Whenever we felt the urge, we'd write a page or two in Lillian's POV (although we had no clue what point-of-view meant in those days) and mail it to the other with the Moonstone Manor return address. This went on for years. I would LOVE to find those letters, but unless Kerry has some, I think they've all gone the way of other childhood ephemera.

Kerry and I were inseparable all through middle school, but by the time we reached high school we'd begun to grow apart. It wasn't until we were out of school and I was married that we reconnected again, and then, every so often, Lillian would resurface to send a birthday or Christmas card.

By the time we became mothers (Kerry's a teacher now, with two grown sons and a couple of grandchildren), Lillian had grown up, too.

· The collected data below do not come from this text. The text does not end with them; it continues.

(* ===== verification/Json.v ===== *)
(** * The JSON library

    nlohmann::json is not part of the repository: it is a parameter of the
    model.  [JsonLib] lists the operations the program calls, [JsonLaws] the
    documented behaviour it relies on. *)

From Stdlib Require Export SpecFloat.
From S2P Require Import Prelude.

Class JsonLib := {
  json : Type;
  (** [json::parse]; [None] is a thrown [json::exception] *)
  json_parse : string → option json;
  (** [stream >> json]; [inr] is a thrown [json::exception] and its [what()] *)
  json_read : string → json + string;
  is_object : json → bool;
  is_array : json → bool;
  is_string : json → bool;
  is_boolean : json → bool;
  is_number : json → bool;
  is_number_unsigned : json → bool;
  (** the value of a key, when [contains] it *)
  json_lookup : json → string → option json;
  (** the elements a range-based [for] visits *)
  json_elements : json → list json;
  (** [get<T>()]; [None] is a thrown [json::type_error] *)
  get_string : json → option string;
  get_u64 : json → option Z;
  get_bool : json → option bool;
  get_double : json → option spec_float
}.

Class JsonLaws (J : JsonLib) : Prop := {
  get_string_typed j : is_string j = true → is_Some (get_string j);
  get_u64_typed j : is_number_unsigned j = true → ∃ n, get_u64 j = Some n ∧ in_u64 n;
  get_bool_typed j : is_boolean j = true → is_Some (get_bool j);
  get_double_typed j : is_number j = true → is_Some (get_double j)
}.

Section json.
Context `{J : JsonLib}.

Definition contains (j : json) (key : string) : bool := bool_decide (is_Some (json_lookup j key)).

(** [j[key]] on a constant value; undefined when the key is missing. *)
Definition json_at (j : json) (key : string) : outcome json :=
  match json_lookup j key with
  | Some v => Ret v
  | None => Undef
  end.

(** [get<T>()] as a call that may throw. *)
Definition json_get {A} (get : json → option A) (j : json) : outcome A :=
  match get j with
  | Some a => Ret a
  | None => Throw (JsonException "type_error")
  end.

(** [j.contains(key) && j[key].is_T()] *)
Definition field_is (test : json → bool) (j : json) (key : string) : bool :=
  match json_lookup j key with
  | Some v => test v
  | None => false
  end.

Lemma field_is_true test j key :
  field_is test j key = true ↔ ∃ v, json_lookup j key = Some v ∧ test v = true.
Proof. unfold field_is. destruct (json_lookup j key); naive_solver. Qed.
End json.
(* ===== verification/ConfigLoader.v ===== *)
(** * [Config] and [ConfigLoader]

    app/include/agg/config/Config.hpp and app/src/config/ConfigLoader.cpp,
    over the JSON interface.  Doubles are the IEEE binary64 values of
    [SpecFloat]. *)

From S2P Require Import Prelude CString Json JsonRef.

(** ** Data *)

Record ReconnectConfig := {
  rc_initial_backoff_ms : Z;
  rc_max_backoff_ms : Z;
  rc_jitter_ratio : spec_float
}.

(** The double nearest to 0.2. *)
Definition double_0_2 : spec_float := S754_finite false 7205759403792794 (-55).
Definition double_0 : spec_float := S754_zero false.
Definition double_1 : spec_float := S754_finite false 4503599627370496 (-52).

Definition default_ReconnectConfig : ReconnectConfig :=
  {| rc_initial_backoff_ms := 500; rc_max_backoff_ms := 30000; rc_jitter_ratio := double_0_2 |}.

Record Config := {
  cf_symbols : list string;
  cf_window_ms : Z;
  cf_flush_interval_ms : Z;
  cf_aggregator_threads : Z;
  cf_output_file : string;
  cf_ws_host : string;
  cf_ws_port : string;
  cf_reconnect : ReconnectConfig
}.

(** ** The loader *)

Definition to_upper_ascii (value : string) : string := string_map toupper value.

Definition is_valid_symbol_char (ch : ascii) : bool := isalnum ch.

Section loader.
Context `{J : JsonLib}.

Definition require_field (root : json) (field : string) : outcome unit :=
  if contains root field then Ret ()
  else Throw (RuntimeError ("Config is missing required field: " +:+ field)).

(** The body of the loop over the elements of ["symbols"]. *)
Definition parse_symbol (item : json) : outcome string :=
  if negb (is_string item) then Throw (RuntimeError "Each symbol must be a string") else
  value ← json_get get_string item;
  let symbol := to_upper_ascii value in
  if bool_decide (symbol = "") then Throw (RuntimeError "Symbol must not be empty") else
  if negb (string_all is_valid_symbol_char symbol)
  then Throw (RuntimeError ("Symbol contains invalid characters: " +:+ symbol))
  else Ret symbol.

I'm sure she's frolicking in the Highlands with some brawny, shirtless Scot in a kilt and having mysterious adventures every day. (Hey, it's my story, despite the fact that Ian will go into hysterics when he reads the bit about the brawny shirtless Scot.)

Lillian is not forgotten, though, and when the Harry Potter books came out, I liked to imagine he was a descendant of Lillian's.



I could hardly believe it when it was revealed that Harry's mother was named Lillian. Could it be??? Perhaps one of our letters went astray and was returned to Scotland, where it was found by an aspiring author with a vision of a bespectacled boy floating in her head. Stranger things have happened . . .



So, back to pen pals vs. Facebook, reality vs. virtuality. (If there is such a word.)

I think it's all the same, really - pen pals, virtual friends and friends we see in "real life." Characters in books are just another form of virtual - and only somewhat imaginary - friends. To those of us who live between the pages of books, reality is a little bit virtual, too.

At least, that's what I like to imagine.